What is needed: Set down exactly, from the records below, the line with "a new batch, and" through the line with "(** The records", and nothing else.

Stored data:
:::

(** * Pokemon card portfolio: the ETL of [update_portfolio.py] and the report
      of [generate_summary.py], embedded as functions over in-memory tables.

    Conventions of the embedding.
    - A float64 cell that is not NaN is the rational it denotes ([Qc], the
      rationals in lowest terms, so that equal prices are equal terms); NaN,
      [None] and [pd.NA] are the missing cell, [None] of an [option].
      Comparison, maximum and the test against 0.0 are exact on these;
      additions are not: the sum of a column is what pandas returns for it,
      a parameter of the report.
      Infinite values are not represented.
    - Strings are ASCII text, and a file is named by its path as written:
      two spellings of one path are two names.
    - Among lookup rows, those without a card_id are kept as one key by the
      deduplication; the properties speak of rows that have one.
    - Directory listing ([Path.glob]) and file parsing ([json.load],
      [pd.read_csv], [pd.json_normalize] on nested objects) are given: a
      directory is the list of its parsed files in discovery order. *)

From Stdlib Require Import String Ascii List Bool Arith Lia.
From Stdlib Require Import Permutation Sorted QArith Qcanon.
Import ListNotations.
Close Scope Qc_scope.
Close Scope Q_scope.

Set Implicit Arguments.

(** ** Numbers *)

Module Float.

Definition is_zero (v : Qc) : bool := Qeq_bool v 0.
Definition leb (a b : Qc) : bool := Qle_bool a b.
Definition ltb (a b : Qc) : bool := negb (Qle_bool b a).

End Float.

(** ** Python strings *)

Module Str.

(** [str.isspace] on one ASCII character: TAB LF VT FF CR, the four
    separators FS GS RS US, and the space. *)
Definition isspace (c : ascii) : bool :=
  let n := nat_of_ascii c in
  ((9 <=? n) && (n <=? 13)) || ((28 <=? n) && (n <=? 32)).

Fixpoint lstrip (s : string) : string :=
  match s with
  | EmptyString => EmptyString
  | String c s' => if isspace c then lstrip s' else s
  end.

Fixpoint rstrip (s : string) : string :=
  match s with
  | EmptyString => EmptyString
  | String c s' =>
      match rstrip s' with
      | EmptyString => if isspace c then EmptyString else String c EmptyString
      | t => String c t
      end
  end.
(** The batch operation staged for one element of [combinedSnapshots]. *)
Definition stage (notificationFields : Fields.t)
    (subscription : Subscription.t) : WriteOp :=
  {| collectionPath := feedPath (Subscription.uid subscription);
     data := newNotificationFields notificationFields subscription |}.

(** The subscriptions of the second query: none when it is not issued. *)
Definition companions (fields : Fields.t) (w : World) : list Subscription.t :=
  if strictNe (Notification.type (Fields.notification fields)) (JSString "bill")
  then subscribers w (billTopic fields)
  else [].

(** The queries [handleNotifications] issues after deriving [fields]. *)
Definition issued (fields : Fields.t) : list string :=
  Fields.topicName fields ::
  (if strictNe (Notification.type (Fields.notification fields))
               (JSString "bill")
   then [billTopic fields] else []).

(** The world in which [publishNotifications] calls [handleNotifications]:
    a new batch, and the event's type on the console. *)
Definition started (topic : Entity.t) (w : World) : World :=
  {| activeTopicSubscriptions := activeTopicSubscriptions w;
     queries := queries w;
     batch := [];
     written := written w;
     console := console w ++ [LogTopicType (Entity.type topic)];
     clock := clock w;
     ignoreUndefinedProperties := ignoreUndefinedProperties w |}.

(** The [type] of the notification carried by a batch operation. *)
Definition typeOf (op : WriteOp) : JSValue :=
  Notification.type (Fields.notification (data op)).

(** The world an invocation ends in. *)
Definition after {A} (m : M A) (w : World) : World := snd (m w).

(** What an invocation returns or throws. *)
Definition outcome {A} (m : M A) (w : World) : Result A := fst (m w).

(** The records the last [forEach] runs over, [combinedSnapshots]. *)
Definition combined (fields : Fields.t) (w : World) : list Subscription.t :=
  subscribers w (Fields.topicName fields)
  ++ map withTypeBill (companions fields w).

(** Whether the write for one record goes through: the feed path is one
    that [db.collection] takes, and the document has no [undefined] value
    or such values are dropped. *)
Definition deliverable (ignoreUndefined : bool) (fields : Fields.t)
    (subscription : Subscription.t) : bool :=
  validCollectionPath (feedPath (Subscription.uid subscription))
  && (ignoreUndefined
      || allDefined (newNotificationFields fields subscription)).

:::

Final answer:
    a new batch, and the event's type on the console. *)
Definition started (topic : Entity.t) (w : World) : World :=
  {| activeTopicSubscriptions := activeTopicSubscriptions w;
     queries := queries w;
     batch := [];
     written := written w;
     console := console w ++ [LogTopicType (Entity.type topic)];
     clock := clock w;
     ignoreUndefinedProperties := ignoreUndefinedProperties w |}.

(** The [type] of the notification carried by a batch operation. *)
Definition typeOf (op : WriteOp) : JSValue :=
  Notification.type (Fields.notification (data op)).

(** The world an invocation ends in. *)
Definition after {A} (m : M A) (w : World) : World := snd (m w).

(** What an invocation returns or throws. *)
Definition outcome {A} (m : M A) (w : World) : Result A := fst (m w).

(** The records the last [forEach] runs over, [combinedSnapshots]. *)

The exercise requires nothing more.